Au-delà de tous ces cas particuliers mais qui renvoient presque tous à une logique générale qu’il ne faut pas masquer, je voudrais proposer quelques pistes de réflexions pour un développement durable.
Il conviendrait dorénavant d’agir dans le sens du décloisonnement au sein d’un même mode et selon les modes.
4) Je souhaite que la révision du schéma directeur routier prescrite par la loi d’orientation pour l’aménagement et le développement du territoire soit l’occasion de reconsidérer le bien-fondé de certaines liaisons routières et autoroutières qui y figurent en procédant à leur évaluation environnementale et socio-économique.
Le rythme de réalisation des liaisons qui seront retenues au schéma directeur routier national devrait être adapté en fonction des orientations fondamentales du schéma national d’aménagement et de développement du territoire, des besoins réels de déplacement à long terme, des taux de rentabilité socio-économique intégrant les coûts externes, des engagements internationaux de la France en matière d’environnement.

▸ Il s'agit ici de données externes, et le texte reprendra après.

(* ===== verification/RolePromotion.v ===== *)
(** * Roles of users: [src/repositories/rolePromotionRequestRepository.ts] and
    the user and role routes of [src/routes/admin.ts].

    The routes stand behind the modelled [requireAuth] and
    [requirePermissions] on the modelled user repository.  Between the guards
    and the answer of a route there are only in-memory operations, so a
    request is one step; the audit log is the list of what the routes write
    to it. *)

From S2P Require Import Prelude JsString Collections.
From S2P Require Import UserRepository.
From S2P Require AccessControl.
#[local] Open Scope Z_scope.

(** ** Requests for a role *)

Inductive RolePromotionRequestStatus := pending | approved | expired | rejected.

#[export] Instance status_eq_dec : EqDecision RolePromotionRequestStatus.
Proof. solve_decision. Defined.

Record RolePromotionRequest := {
  rq_id : string; targetUserId : string; requestedRole : UserRole; requestedByAdminId : string;
  status : RolePromotionRequestStatus; rq_createdAt : Z; expiresAt : Z;
  approvedByAdminId : option string; approvedAt : option Z
}.

Record request_store := {
  rolePromotionRequests : list (string * RolePromotionRequest);
  targetUserIndex : list (string * list string)
}.

Definition no_requests : request_store := {| rolePromotionRequests := []; targetUserIndex := [] |}.

Definition saveRequest (q : RolePromotionRequest) (s : request_store) : request_store :=
  let ids := default [] (map_get (targetUserId q) (targetUserIndex s)) in
  {| rolePromotionRequests := map_set (rq_id q) q (rolePromotionRequests s);
     targetUserIndex := map_set (targetUserId q) (if includes (rq_id q) ids then ids else ids ++ [rq_id q])
                          (targetUserIndex s) |}.

Definition createRolePromotionRequest (fresh : string) (now ttlMinutes : Z) (target : string) (r : UserRole) (by_ : string)
    (s : request_store) : RolePromotionRequest * request_store :=
  let q := {| rq_id := fresh; targetUserId := target; requestedRole := r; requestedByAdminId := by_; status := pending;
              rq_createdAt := now; expiresAt := now + ttlMinutes * 60 * 1000;
              approvedByAdminId := None; approvedAt := None |} in
  (q, saveRequest q s).
(* ===== verification/TokenFamilies.v ===== *)
(** * Token families: the rotation-aware tokens of [src/utils/jwt.ts].

    Every refresh consumes its token and mints a pair in the same family; a
    consumed token that comes back compromises the family.  Signing,
    verifying and decoding by [jsonwebtoken], with the secrets, audiences and
    lifetimes the code passes, are parameters.  The operation that
    [withFamilyLock] runs contains no [await], so a refresh is one step. *)

From S2P Require Import Prelude.
From stdpp Require Import gmap strings.
#[local] Open Scope Z_scope.

(** The claims the code looks at; [None] when absent or not a string. *)
Record claims := {
  c_jti : option string; c_familyId : option string; c_userId : option string; c_email : option string;
  c_type : option string
}.

(** What [jwt.verify] throws. *)
Inductive jwt_error := Jwt_TokenExpiredError | Jwt_JsonWebTokenError | Jwt_other.

(** The codes of [JWTError]; [Thrown] is any other exception. *)
Inductive JWTError :=
| TOKEN_EXPIRED | TOKEN_INVALID | TOKEN_REUSED | TOKEN_REVOKED | TYPE_MISMATCH | FAMILY_COMPROMISED | Thrown.

Record EnhancedTokenPayload := { jti : string; familyId : string; userId : string; email : string; type_ : string }.

Definition given (s : option string) : option string :=
  match s with Some (String c r) => Some (String c r) | _ => None end.

(** The guard and what it guarantees. *)
Definition assertRotationClaims (c : claims) : option EnhancedTokenPayload :=
  match given (c_jti c), given (c_familyId c), given (c_userId c), given (c_email c), c_type c with
  | Some j, Some f, Some u, Some e, Some t =>
      if String.eqb t "access" || String.eqb t "refresh"
      then Some {| jti := j; familyId := f; userId := u; email := e; type_ := t |} else None
  | _, _, _, _, _ => None
  end.

Record TokenRotationFamily := {
  f_userId : string; currentJti : option string; blacklistedJtis : gset string; issuedJtis : gset string;
  lastRotation : Z; concurrentRefreshDetected : bool; createdAt : Z
}.

Record state := { tokenFamilies : gmap string TokenRotationFamily; jtiBlacklist : gset string }.

Definition initial : state := {| tokenFamilies := ∅; jtiBlacklist := ∅ |}.
(** The first page of one business, "a", is also the second. *)
Lemma cursor_repeats_page_witness :
  let q := query ByCreatedAt Asc in
  list_businesses (with_cursor q (Some (row_cursor ByCreatedAt (row "a" "Able" 3001200)))) sample =
  list_businesses (with_cursor q None) sample ∧
  (λ p, items p) <$> (match list_businesses (with_cursor q None) sample with Ok p => Some p | Err _ => None end) =
  Some [row "a" "Able" 3001200].
Proof.
  split; [|reflexivity]. apply cursor_repeats_page; [|done|done|reflexivity|].
  - apply (bool_decide_unpack _). vm_compute. exact I.
  - vm_compute. repeat constructor.
Defined.

Lemma cursor_skips_business_witness :
  ∃ p, list_businesses (with_cursor (query ByCreatedAt Desc) (Some (row_cursor ByCreatedAt (row "b" "Zest" 3001500)))) sample = Ok p ∧
    row "a" "Able" 3001200 ∉ items p.
Proof.
  apply cursor_skips_business; [|done|done|done].
  apply (bool_decide_unpack _). vm_compute. exact I.
Defined.

Definition acme : CreateBusinessData :=
  {| c_userId := "u"; c_name := "Acme"; c_email := "a@x"; c_industry := None; c_description := None; c_website := None;
     c_reportingPeriod := None; c_reportingTimezone := None |}.
Definition new_email : UpdateBusinessData :=
  {| u_name := Some "Acme Ltd"; u_industry := None; u_description := None; u_website := None; u_email := Some "b@x";
     u_reportingPeriod := Some weekly; u_reportingTimezone := None |}.

Lemma business_fixed_part_witness :
  ∃ b', getById "1" (foldl step (create "1" 5 acme []).2 [Update 6 "1" new_email; SetReminder 7 "1" "now"]) = Some b' ∧
    fixed_part b' = ("1", "u", "a@x", monthly, "UTC", 5).
Proof.
  apply (business_fixed_part _ _ _ (create "1" 5 acme []).1); [|reflexivity].
  intros [|[|k]] m o; cbn; [intros [= <-]; done..|]. by destruct k.
Defined.
(* ===== verification/AttestationStream.v ===== *)
(** * The attestation stream: [src/ws/attestationStream.ts].

    The broadcaster and the WebSocket server around it, one step per event the
    process receives.  Sockets are numbers; [clients] is the set [wss.clients]
    of the WebSocket library, which drops a socket when it emits its close
    event.  Verifying tokens and looking up businesses are arguments of the
    events, as is what the socket has buffered. *)

From S2P Require Import Prelude JsString Collections.
#[local] Open Scope Z_scope.

(** ** Configuration

    [parseInt] of the variables; [None] is [NaN], which no comparison holds
    of. *)
Record config := { max_conns : option Z; backpressure : option Z }.

Definition at_least (n : Z) (bound : option Z) : bool := match bound with Some b => b <=? n | None => false end.
Definition exceeds (n : Z) (bound : option Z) : bool := match bound with Some b => b <? n | None => false end.

(** ** State *)

Inductive event_type := submitted | revoked.
Record AttestationEvent := {
  type : event_type; ev_businessId : string; attestationId : string; period : string; txHash : option string; timestamp : string
}.

(** What the handlers keep on a socket. [handlers] tells whether pong, close
    and error handlers are attached; [isAlive] is false while undefined. *)
Record AuthedSocket := { userId : string; businessId : string; isAlive : bool; is_open : bool; handlers : bool }.

Record AttestationBroadcaster := { sockets : list nat; connCounts : gmap string Z }.

Record server := {
  clients : list nat; info : gmap nat AuthedSocket; lookups : gmap nat string; broadcaster : AttestationBroadcaster
}.

Definition init : server :=
  {| clients := []; info := ∅; lookups := ∅; broadcaster := {| sockets := []; connCounts := ∅ |} |}.

Inductive action :=
  | Close (s : nat) (reason : string)
  | Send (s : nat) (e : AttestationEvent)
  | Ping (s : nat)
  | Terminate (s : nat)
  | Uncaught (s : nat).

(** ** The broadcaster *)

Definition is_member (s : nat) (l : list nat) : bool := existsb (Nat.eqb s) l.

(** [buffered] is each socket's [bufferedAmount]. *)
Definition receives (c : config) (inf : gmap nat AuthedSocket) (buffered : nat → Z) (e : AttestationEvent) (s : nat) : bool :=
  match inf !! s with
  | None => false
  | Some k => String.eqb (businessId k) (ev_businessId e) && is_open k && negb (exceeds (buffered s) (backpressure c))
  end.

Definition publish (c : config) (inf : gmap nat AuthedSocket) (buffered : nat → Z) (e : AttestationEvent)
    (b : AttestationBroadcaster) : list action :=
  map (λ s, Send s e) (List.filter (receives c inf buffered e) (sockets b)).
(* ===== verification/BusinessInput.v ===== *)
(** * Business input: [src/services/business/normalize.ts], [schemas.ts],
    [create.ts] and [update.ts].

    Texts are ASCII, on which [normalize('NFC')] changes nothing and [\p{L}]
    and [\p{N}] are letters and digits.  A schema gives [None] where [zod]
    reports an issue. *)

From S2P Require Import Prelude Numeric Hashing JsString Words Regex Collections Businesses.
#[local] Open Scope Z_scope.

(** ** Normalisation *)

Definition normalizeName (name : string) : string := single_spaced (trim name).

(** [endsWith('/') && !endsWith('://')], and the text without its last
    character. *)
Definition slash_to_strip (s : string) : option string :=
  match strip_suffix "/" s with
  | Some r => match strip_suffix "://" s with Some _ => None | None => Some r end
  | None => None
  end.

Fixpoint strip_slashes (fuel : nat) (s : string) : string :=
  match fuel with
  | O => s
  | S f => match slash_to_strip s with Some r => strip_slashes f r | None => s end
  end.

Definition has_protocol (s : string) : bool :=
  match strip_prefix "http://" s, strip_prefix "https://" s with None, None => false | _, _ => true end.

Definition normalizeUrl (url : string) : string :=
  let n := to_lower (trim url) in
  if is_empty n then EmptyString
  else let n := if has_protocol n then n else "https://" +:+ n in strip_slashes (String.length n) n.

(** [value.length > 0 ? value : null], and [value || null]. *)
Definition or_null (s : string) : option string := if is_empty s then None else Some s.

Definition normalizeOptionalString (value : string) : option string := or_null (trim value).
Definition normalizeIndustry (industry : string) : option string := or_null (single_spaced (trim industry)).

Definition newline : ascii := ascii_of_nat 10.
Definition newline_text : string := String newline EmptyString.

Definition normalizeDescription (description : string) : option string :=
  let t := trim description in
  if is_empty t then None else Some (join newline_text (map single_spaced (split_on newline t))).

5) Il conviendrait de veiller à une meilleure adéquation des caractéristiques des aménagements à l’intensité du trafic (en évitant d’installer prématurément des réserves importantes de capacité par un surdimensionnement) et aux problèmes d’insertion dans l’environnement naturel et humain. Il est souhaitable de privilégier l’aménagement du réseau de voie existante avant d’envisager la réalisation d’une autoroute nouvelle.
Voici quelques une des « pistes » que je souhaitais évoquer et des propositions que je désirais vous faire, dont j’aimerais que vous vous saisissiez pour en débattre afin que nous en reparlions très prochainement.
Ce sujet sera naturellement débattu de façon approfondie aux Assises nationale du développement durable du 16 et 17 décembre et auxquelles je souhaite que le maximum d’entre vous puisse assister.
D’une certaine manière, vous avez aujourd’hui ouvert l’atelier des Assises nationales du développement durable consacré à ce thème et je vous en remercie.
Je vais dans un instant avoir le plaisir de remettre des décorations à plusieurs d’entre vous et je m’en félicite tout particulièrement : la Légion d’honneur à Mme RICOU, le Mérite à Mme ELSIN, MM. METAIS et RAFFIN.
Je saisis cette occasion pour me permettre de vous faire remarquer que depuis 18 mois je suis en fonctions, j’ai tenu à décorer nombre de militants associatifs ou de naturalistes : pour la Légion d’honneur outre Mme Germaine RICOU, Patrick BLANDIN et Solange FERNEX ; pour l’Ordre national du Mérite : Serge ANTOINE et Léon de ROSEN au titre du Comité 21, Michel TERASSE au titre du FIR outre Jean-Pierre RAFFIN et Michel METAIS.
Et pas plus tard qu’hier est parue la dernière parution dans cet ordre via laquelle ont été proposés ou nommés par le président de la République sur ma proposition : Jacques LECOMTE, Gérard GROLLEAU, Paule ALBRECHT, Pierre BEAUDOUIN, Pierre CAZALIS, Jean GRASSOUS, Michel GEOFFRE, Claire METAYER, Gérard SOURNIA et Henri ULRICH.
Permettez-moi, avec vous, de m’en réjouir, de m’en féliciter et de les féliciter.